Téléplasmiste – Frequency Is The New Ecstasy

House Of Mythology

Téléplasmiste – Frequency Is The New EcstasyIt’s all in the trails. In a recent, small-scale, study carried out by researchers at Imperial College London and the University of Kaiserslautern in Germany, participants took LSD and carried out a number of tasks. The experimenters documented the experiences and noted that tasks that required linguistic and semantic application seemed to be particularly affected by the drug, with semantic errors creeping in and extra (-dimensional) bits being added in to fill in the gaps. Schema activation seemed to be key, and the “cascade of associations” were thought to potentially aid creativity, art and the access to “far away concepts stored in the mind.

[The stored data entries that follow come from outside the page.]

(** [v[0]] for a [v] that is neither [null] nor [undefined]: the first
    element of an array, the first code unit of a string, the property
    ["0"] of an object. *)
Definition index0 (v : JsValue) : JsValue :=
  match v with
  | VArr (x :: _) => x
  | VStr (c :: _) => VStr [c]
  | VObj fields =>
      match lookup (lit "0") fields with
      | Some x => x
      | None => VUndefined
      end
  | _ => VUndefined
  end.

(** [v?.p] and [v?.[0]] *)
Definition opt_member (v : JsValue) (p : PropName) : JsValue :=
  if nullish v then VUndefined else member v p.

Definition opt_index0 (v : JsValue) : JsValue :=
  if nullish v then VUndefined else index0 v.

(** A double from a small natural number ([i + 1], [points.length], the
    default arguments [768] and [3]); exact below [2^53]. *)
Definition float_of_nat (n : nat) : float :=
  PrimFloat.of_uint63 (Uint63.of_Z (Z.of_nat n)).

Definition float_of_Z (z : Z) : float :=
  PrimFloat.of_uint63 (Uint63.of_Z z).

(** ** The engine *)

(** Three library functions are left to the engine: Number-to-string
    conversion, [JSON.stringify(v, null, 2)] and [String.prototype.toLowerCase].
    Of the last one the development uses only what Unicode fixes for
    strings of ASCII code units. *)
Record Engine : Type := {
  number_to_string : float -> jsstring;
  json_stringify : JsValue -> jsstring;
  toLowerCase : jsstring -> jsstring;
  toLowerCase_ascii :
    forall s, forallb is_ascii_unit s = true -> toLowerCase s = map ascii_lower s
}.

Section ToString.

Variable E : Engine.

(** ToString.  An array prints its elements separated by commas, [null]
    and [undefined] elements as nothing. *)
Fixpoint to_string (v : JsValue) : jsstring :=
  match v with
  | VUndefined => lit "undefined"
  | VNull => lit "null"
  | VBool true => lit "true"
  | VBool false => lit "false"
  | VNum x => number_to_string E x
  | VStr s => s
  | VArr items =>
      (fix elements (l : list JsValue) : jsstring :=
         match l with
         | [] => []
         | x :: r =>
             (if nullish x then [] else to_string x)
               ++ match r with
                  | [] => []
                  | _ => lit "," ++ elements r
                  end
         end) items
  | VObj _ => lit "[object Object]"
  | VFun name => lit "function " ++ name ++ lit "() { [native code] }"
  end.

(** [items.join(sep)] *)
Fixpoint join (sep : jsstring) (items : list JsValue) : jsstring :=
  match items with
  | [] => []
  | x :: r =>
      (if nullish x then [] else to_string x)
        ++ match r with
           | [] => []
           | _ => sep ++ join sep r
           end
  end.

(** A [${...}] hole of a template literal holding an environment variable:
    a string, or [undefined]. *)
Definition tmpl (x : option jsstring) : jsstring :=
  match x with
  | Some s => s
  | None => lit "undefined"
  end.

End ToString.

(** ** Completions *)

(** Values thrown by the program: errors built by axios (a message and, when
    the server answered, the response status and body), [new Error(msg)],
    the engine's [TypeError] and [RangeError], and a rejected
    [fs.readFile]. *)
Inductive JsError : Type :=
| AxiosError (message : jsstring) (response : option (Z * JsValue))
| PlainError (message : jsstring)
| TypeError (message : jsstring)
| FsError (message : jsstring)
| RangeError (message : jsstring).

(** [error.message] *)
Definition error_message (e : JsError) : jsstring :=
  match e with
  | AxiosError m _ | PlainError m | TypeError m | FsError m | RangeError m => m
  end.

(** The error of a [push] on an array the engine cannot grow any more
    (V8's wording). *)
Definition invalid_array_length : JsError :=
  RangeError (lit "Invalid array length").

(** [error.response?.status] and [error.response?.data] *)
Definition error_status (e : JsError) : option Z :=
  match e with
  | AxiosError _ (Some (st, _)) => Some st
  | _ => None
  end.

(** [error.response?.status === code] *)
Definition status_is (e : JsError) (code : Z) : bool :=
  match error_status e with
  | Some st => (st =? code)%Z
  | None => false
  end.

Definition error_data (e : JsError) : JsValue :=
  match e with
  | AxiosError _ (Some (_, d)) => d
  | _ => VUndefined
  end.

(** How a call completes: it returns, it throws, the process exits
    ([process.exit(code)]), or it never returns. *)
Inductive Outcome (A : Type) : Type :=
| Ok (a : A)
| Throw (e : JsError)
| Exit (code : Z)
| Hang.

Arguments Ok {A} a.
Arguments Throw {A} e.
Arguments Exit {A} code.
Arguments Hang {A}.

(** Sequencing of computations that touch no state. *)
Definition obind {A B : Type} (o : Outcome A) (f : A -> Outcome B) : Outcome B :=
  match o with
  | Ok a => f a
  | Throw e => Throw e
  | Exit c => Exit c
  | Hang => Hang
  end.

Hang on; I’m getting to it.

Téléplasmiste seem to work similar veins. Some of the tracks, the opening “A Gift of Unknown Things” and the later “Astodaan”, are exemplar time machines; drones that push apart the neurons and open up new areas, like that mad dancing in The OA, or the savage Sapir-Whorf arsekick that Amy Adams gets in Arrival. These are spirit molecules in sound and they seem designed to play with the same semantic circuits found during the Imperial College experiments, the same Time Machines as Coil uncovered; long, and lean, perpetually phasing in and out. Spacey, in all the good ways. Inner Spacey. And Psychedelick as the day is looooooooooooong. There’s even a startling bit on “Astodaan” that sounds like that sublime terror-squeal / squall at the end of old episodes of Doctor Who.




But it’s not all drones, just in case you’ve forgotten to bring your ergot socks, or left your Salvia 10X at the bus-stop. “Gravity Is The Enemy” sounds like how I imagined The Master Musicians Of Joujouka before I’d actually heard them, a mesmerizingly vague evocation of the other, which would make beautiful music for dream machines, and would have got Brion Gysin grinning all over his chops. You can’t tell where it’s from, this lilting music, but it’s definitely not here… if anything, reminds me a bit of the near-future world in the supremely odd and under-watched Michael Winterbottom film Code 46 which… (no one much seems to have seen that film). “Fall of the Yak Man” has an almost lulling nursery-rhyme feel, while the last track “Radioclast” mines a similar territory as the awesome Gentleforce; ambient in excelsis but with sawn off edges, like the sound of huge ship cities crossing the plains…

At least…

Yes.

I…

Mm. Maybe I shouldn’t have volunteered for that Imperial College study after all. All the squares have looked wonky, ever since.